▸ **Available data**:
== Segment start ==

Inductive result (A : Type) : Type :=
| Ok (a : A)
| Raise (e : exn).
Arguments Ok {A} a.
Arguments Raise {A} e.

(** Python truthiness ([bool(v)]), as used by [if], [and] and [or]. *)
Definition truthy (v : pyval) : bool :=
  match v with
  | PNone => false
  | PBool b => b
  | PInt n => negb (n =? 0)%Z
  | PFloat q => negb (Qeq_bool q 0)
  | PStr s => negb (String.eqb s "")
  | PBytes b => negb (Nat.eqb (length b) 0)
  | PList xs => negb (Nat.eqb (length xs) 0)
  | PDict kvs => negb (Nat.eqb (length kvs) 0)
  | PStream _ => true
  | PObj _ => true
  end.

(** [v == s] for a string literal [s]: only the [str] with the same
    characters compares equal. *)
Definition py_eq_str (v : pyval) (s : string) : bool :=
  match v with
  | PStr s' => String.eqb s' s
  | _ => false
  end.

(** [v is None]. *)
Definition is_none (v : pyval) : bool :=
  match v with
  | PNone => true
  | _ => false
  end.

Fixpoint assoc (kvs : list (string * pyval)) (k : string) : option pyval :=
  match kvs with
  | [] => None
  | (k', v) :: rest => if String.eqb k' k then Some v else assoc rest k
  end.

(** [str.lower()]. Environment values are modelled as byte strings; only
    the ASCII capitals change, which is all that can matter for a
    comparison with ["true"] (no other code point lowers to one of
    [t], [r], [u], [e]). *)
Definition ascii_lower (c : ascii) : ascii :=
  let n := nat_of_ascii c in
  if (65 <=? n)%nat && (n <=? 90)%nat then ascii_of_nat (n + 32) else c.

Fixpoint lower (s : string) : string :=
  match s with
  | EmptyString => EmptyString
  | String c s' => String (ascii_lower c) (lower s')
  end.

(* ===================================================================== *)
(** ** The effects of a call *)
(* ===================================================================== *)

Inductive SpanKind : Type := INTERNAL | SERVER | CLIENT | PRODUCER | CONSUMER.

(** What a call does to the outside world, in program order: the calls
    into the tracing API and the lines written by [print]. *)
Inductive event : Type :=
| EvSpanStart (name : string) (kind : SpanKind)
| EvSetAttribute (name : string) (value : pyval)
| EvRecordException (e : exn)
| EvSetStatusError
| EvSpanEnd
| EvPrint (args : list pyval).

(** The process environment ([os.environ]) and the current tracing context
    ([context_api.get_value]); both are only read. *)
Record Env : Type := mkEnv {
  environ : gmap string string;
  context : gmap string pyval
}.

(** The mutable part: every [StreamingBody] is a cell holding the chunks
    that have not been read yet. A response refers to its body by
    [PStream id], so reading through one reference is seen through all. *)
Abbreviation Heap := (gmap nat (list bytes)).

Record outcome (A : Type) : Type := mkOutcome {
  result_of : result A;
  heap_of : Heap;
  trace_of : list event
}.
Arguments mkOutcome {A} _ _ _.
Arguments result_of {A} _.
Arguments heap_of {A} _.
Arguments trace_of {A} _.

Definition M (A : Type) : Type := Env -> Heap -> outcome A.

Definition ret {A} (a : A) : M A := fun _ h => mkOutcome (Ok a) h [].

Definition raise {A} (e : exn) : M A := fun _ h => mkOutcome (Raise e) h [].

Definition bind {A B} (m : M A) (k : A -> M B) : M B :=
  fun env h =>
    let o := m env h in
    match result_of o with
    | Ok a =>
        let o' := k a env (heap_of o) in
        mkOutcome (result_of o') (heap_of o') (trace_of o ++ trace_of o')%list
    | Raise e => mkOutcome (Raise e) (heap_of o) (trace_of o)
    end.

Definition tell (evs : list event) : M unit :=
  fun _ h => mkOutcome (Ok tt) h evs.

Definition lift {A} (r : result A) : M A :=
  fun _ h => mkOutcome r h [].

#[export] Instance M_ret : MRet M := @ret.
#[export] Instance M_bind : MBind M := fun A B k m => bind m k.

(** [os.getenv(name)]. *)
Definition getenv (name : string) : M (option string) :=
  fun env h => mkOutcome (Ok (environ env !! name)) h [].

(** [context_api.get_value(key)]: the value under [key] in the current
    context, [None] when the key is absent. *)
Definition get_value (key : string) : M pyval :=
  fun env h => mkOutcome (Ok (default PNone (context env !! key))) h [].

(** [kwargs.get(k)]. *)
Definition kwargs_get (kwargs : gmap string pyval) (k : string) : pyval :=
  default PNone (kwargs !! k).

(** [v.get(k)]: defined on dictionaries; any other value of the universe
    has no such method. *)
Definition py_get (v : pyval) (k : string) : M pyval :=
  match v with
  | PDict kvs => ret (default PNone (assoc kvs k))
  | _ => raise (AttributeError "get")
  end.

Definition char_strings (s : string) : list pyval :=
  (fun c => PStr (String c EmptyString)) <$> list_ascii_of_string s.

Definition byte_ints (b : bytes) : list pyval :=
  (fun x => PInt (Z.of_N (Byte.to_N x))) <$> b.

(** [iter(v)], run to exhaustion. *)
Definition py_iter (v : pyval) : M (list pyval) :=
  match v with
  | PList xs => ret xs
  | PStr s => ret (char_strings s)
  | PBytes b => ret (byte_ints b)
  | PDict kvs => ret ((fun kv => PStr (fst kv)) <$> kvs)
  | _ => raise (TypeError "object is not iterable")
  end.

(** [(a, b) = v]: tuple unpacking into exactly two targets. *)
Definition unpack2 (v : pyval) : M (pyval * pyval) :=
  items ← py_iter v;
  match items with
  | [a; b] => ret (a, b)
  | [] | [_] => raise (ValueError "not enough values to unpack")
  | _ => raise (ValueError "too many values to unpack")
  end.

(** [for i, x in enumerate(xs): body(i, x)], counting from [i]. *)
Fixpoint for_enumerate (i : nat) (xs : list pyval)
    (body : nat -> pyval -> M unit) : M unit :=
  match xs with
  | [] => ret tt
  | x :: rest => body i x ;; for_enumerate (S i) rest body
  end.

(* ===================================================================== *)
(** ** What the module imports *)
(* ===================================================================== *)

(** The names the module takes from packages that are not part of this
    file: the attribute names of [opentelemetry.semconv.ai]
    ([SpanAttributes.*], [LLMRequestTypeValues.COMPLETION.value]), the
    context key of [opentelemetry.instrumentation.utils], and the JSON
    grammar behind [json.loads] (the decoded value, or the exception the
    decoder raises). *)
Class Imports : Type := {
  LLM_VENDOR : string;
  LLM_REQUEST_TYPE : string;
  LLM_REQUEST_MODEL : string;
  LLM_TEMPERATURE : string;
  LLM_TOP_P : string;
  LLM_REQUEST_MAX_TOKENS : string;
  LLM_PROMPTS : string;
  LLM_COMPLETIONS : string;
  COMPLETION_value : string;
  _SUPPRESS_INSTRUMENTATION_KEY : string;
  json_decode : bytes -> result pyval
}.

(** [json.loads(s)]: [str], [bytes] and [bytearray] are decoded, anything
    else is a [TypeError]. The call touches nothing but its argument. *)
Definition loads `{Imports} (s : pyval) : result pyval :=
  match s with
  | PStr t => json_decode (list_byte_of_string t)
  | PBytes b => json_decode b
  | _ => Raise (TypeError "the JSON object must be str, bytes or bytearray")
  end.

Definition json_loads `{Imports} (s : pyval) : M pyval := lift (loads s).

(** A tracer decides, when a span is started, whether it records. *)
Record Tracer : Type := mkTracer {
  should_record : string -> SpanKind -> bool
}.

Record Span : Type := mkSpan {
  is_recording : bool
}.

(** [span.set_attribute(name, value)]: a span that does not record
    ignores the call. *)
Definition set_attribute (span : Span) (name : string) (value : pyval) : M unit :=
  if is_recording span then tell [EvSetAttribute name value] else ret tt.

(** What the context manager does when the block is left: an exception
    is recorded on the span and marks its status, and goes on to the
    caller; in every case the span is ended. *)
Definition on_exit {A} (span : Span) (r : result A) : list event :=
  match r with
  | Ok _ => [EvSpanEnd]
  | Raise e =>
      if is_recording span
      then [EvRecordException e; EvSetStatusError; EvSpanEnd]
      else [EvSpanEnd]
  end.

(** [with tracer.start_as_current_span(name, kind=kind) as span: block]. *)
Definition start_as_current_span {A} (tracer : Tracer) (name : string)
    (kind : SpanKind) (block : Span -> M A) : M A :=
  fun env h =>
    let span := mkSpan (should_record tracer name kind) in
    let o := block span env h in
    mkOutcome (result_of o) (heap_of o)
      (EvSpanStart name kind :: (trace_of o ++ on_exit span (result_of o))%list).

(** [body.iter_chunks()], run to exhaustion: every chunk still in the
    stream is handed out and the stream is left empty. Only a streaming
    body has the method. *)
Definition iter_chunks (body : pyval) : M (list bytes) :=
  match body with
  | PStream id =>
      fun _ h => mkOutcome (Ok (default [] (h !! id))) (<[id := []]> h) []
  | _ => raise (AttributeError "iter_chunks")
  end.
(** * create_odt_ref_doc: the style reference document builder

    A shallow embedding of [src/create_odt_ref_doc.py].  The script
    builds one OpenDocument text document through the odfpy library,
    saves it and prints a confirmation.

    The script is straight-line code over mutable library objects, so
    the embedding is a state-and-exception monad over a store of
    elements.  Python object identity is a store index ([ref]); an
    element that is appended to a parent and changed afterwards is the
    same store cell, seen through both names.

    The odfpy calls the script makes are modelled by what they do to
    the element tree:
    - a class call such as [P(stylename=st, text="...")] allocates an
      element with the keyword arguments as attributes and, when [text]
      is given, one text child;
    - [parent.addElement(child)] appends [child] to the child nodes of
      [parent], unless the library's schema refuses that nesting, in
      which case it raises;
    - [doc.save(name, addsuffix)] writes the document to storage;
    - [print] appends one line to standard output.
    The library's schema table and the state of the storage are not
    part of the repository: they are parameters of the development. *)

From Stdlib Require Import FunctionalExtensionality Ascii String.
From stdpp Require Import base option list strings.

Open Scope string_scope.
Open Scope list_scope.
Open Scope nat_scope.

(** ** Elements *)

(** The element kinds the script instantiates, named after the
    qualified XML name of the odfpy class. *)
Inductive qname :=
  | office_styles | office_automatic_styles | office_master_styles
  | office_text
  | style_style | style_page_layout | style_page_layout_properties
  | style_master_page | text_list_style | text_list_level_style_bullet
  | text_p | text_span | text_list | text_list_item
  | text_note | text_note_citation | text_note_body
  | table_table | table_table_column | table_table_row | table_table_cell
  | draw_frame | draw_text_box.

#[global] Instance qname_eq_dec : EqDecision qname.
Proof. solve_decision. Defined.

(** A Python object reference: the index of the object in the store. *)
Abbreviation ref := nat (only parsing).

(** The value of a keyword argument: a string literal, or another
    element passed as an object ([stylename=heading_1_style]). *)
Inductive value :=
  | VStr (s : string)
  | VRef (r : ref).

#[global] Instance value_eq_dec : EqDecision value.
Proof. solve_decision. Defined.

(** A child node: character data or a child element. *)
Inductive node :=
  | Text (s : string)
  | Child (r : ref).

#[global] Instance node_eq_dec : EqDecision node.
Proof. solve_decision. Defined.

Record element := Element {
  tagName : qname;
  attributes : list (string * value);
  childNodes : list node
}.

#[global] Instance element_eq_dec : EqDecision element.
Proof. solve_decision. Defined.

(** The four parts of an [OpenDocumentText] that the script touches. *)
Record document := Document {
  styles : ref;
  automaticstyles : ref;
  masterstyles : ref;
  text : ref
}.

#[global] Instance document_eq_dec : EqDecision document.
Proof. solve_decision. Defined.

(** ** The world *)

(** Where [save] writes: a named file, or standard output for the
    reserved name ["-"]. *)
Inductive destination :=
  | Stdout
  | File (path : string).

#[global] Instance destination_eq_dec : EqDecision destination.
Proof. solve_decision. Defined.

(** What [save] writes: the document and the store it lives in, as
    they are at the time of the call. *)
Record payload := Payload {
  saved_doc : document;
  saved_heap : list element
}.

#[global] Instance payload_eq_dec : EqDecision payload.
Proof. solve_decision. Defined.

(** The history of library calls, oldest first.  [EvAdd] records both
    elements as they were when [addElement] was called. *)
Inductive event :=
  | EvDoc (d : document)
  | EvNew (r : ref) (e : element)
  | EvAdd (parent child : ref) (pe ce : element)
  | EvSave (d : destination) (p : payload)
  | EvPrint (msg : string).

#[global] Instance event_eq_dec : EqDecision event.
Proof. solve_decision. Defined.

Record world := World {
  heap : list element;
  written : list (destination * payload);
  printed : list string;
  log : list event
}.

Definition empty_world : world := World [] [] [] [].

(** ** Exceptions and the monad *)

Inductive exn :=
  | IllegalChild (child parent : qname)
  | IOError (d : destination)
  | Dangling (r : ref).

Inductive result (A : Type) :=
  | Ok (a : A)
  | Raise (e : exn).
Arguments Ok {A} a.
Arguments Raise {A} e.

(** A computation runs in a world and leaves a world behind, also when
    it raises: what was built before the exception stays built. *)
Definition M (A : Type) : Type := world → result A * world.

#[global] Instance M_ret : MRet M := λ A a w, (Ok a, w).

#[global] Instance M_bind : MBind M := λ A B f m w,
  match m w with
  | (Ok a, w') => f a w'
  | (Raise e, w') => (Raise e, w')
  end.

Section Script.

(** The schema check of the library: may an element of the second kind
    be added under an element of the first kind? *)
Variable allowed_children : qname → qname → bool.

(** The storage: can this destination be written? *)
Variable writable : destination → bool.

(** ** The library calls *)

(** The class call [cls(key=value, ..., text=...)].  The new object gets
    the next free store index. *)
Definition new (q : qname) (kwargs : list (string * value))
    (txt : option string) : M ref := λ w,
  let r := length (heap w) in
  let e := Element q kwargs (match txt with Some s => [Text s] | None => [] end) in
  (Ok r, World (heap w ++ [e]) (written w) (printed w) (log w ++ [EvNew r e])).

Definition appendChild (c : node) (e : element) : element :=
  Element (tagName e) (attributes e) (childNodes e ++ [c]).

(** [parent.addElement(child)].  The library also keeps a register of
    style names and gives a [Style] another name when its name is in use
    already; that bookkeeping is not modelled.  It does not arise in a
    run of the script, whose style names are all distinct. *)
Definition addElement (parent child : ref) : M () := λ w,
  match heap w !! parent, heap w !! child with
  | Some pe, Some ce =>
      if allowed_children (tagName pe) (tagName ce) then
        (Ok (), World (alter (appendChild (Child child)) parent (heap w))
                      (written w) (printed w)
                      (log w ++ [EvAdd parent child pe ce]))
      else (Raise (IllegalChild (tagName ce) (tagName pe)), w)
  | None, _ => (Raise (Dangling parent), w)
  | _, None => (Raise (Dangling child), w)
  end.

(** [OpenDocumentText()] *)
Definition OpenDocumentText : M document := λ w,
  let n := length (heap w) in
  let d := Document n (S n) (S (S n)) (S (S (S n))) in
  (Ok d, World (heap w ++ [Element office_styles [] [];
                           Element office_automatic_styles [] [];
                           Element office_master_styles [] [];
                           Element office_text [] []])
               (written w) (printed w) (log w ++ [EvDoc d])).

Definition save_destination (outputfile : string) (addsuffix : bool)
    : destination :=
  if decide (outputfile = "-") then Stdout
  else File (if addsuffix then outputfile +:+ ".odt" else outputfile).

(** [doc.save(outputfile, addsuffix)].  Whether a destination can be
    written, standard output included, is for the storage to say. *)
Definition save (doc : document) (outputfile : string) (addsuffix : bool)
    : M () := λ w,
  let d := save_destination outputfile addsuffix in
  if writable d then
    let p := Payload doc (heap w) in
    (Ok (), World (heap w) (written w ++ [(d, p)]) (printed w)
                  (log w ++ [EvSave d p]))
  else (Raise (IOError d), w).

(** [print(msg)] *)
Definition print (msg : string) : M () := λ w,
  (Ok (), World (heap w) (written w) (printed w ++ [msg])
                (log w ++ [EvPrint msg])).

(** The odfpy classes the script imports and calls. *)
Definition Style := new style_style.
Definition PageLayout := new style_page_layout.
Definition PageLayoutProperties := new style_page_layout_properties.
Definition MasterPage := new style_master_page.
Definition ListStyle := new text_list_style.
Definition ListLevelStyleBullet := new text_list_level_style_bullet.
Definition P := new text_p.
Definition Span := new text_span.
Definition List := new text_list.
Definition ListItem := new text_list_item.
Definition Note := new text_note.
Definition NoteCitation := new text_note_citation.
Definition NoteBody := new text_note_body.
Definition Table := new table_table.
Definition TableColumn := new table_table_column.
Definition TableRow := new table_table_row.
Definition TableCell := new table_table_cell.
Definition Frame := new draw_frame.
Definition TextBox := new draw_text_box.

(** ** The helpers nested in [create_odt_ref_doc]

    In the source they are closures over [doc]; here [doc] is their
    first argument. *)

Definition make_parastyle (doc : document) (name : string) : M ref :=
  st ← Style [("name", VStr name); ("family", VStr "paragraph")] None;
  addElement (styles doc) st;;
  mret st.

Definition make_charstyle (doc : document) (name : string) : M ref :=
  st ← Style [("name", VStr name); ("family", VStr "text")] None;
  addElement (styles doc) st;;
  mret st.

== Segment end ==

▸ **Assigned task**:
The response is the exact set of lines from the one holding "Definition Style := new style_style." through the last line of the material.

▸ **Response to this exercise**:
Definition Style := new style_style.
Definition PageLayout := new style_page_layout.
Definition PageLayoutProperties := new style_page_layout_properties.
Definition MasterPage := new style_master_page.
Definition ListStyle := new text_list_style.
Definition ListLevelStyleBullet := new text_list_level_style_bullet.
Definition P := new text_p.
Definition Span := new text_span.
Definition List := new text_list.
Definition ListItem := new text_list_item.
Definition Note := new text_note.
Definition NoteCitation := new text_note_citation.
Definition NoteBody := new text_note_body.
Definition Table := new table_table.
Definition TableColumn := new table_table_column.
Definition TableRow := new table_table_row.
Definition TableCell := new table_table_cell.
Definition Frame := new draw_frame.
Definition TextBox := new draw_text_box.

(** ** The helpers nested in [create_odt_ref_doc]

    In the source they are closures over [doc]; here [doc] is their
    first argument. *)

Definition make_parastyle (doc : document) (name : string) : M ref :=
  st ← Style [("name", VStr name); ("family", VStr "paragraph")] None;
  addElement (styles doc) st;;
  mret st.

Definition make_charstyle (doc : document) (name : string) : M ref :=
  st ← Style [("name", VStr name); ("family", VStr "text")] None;
  addElement (styles doc) st;;
  mret st.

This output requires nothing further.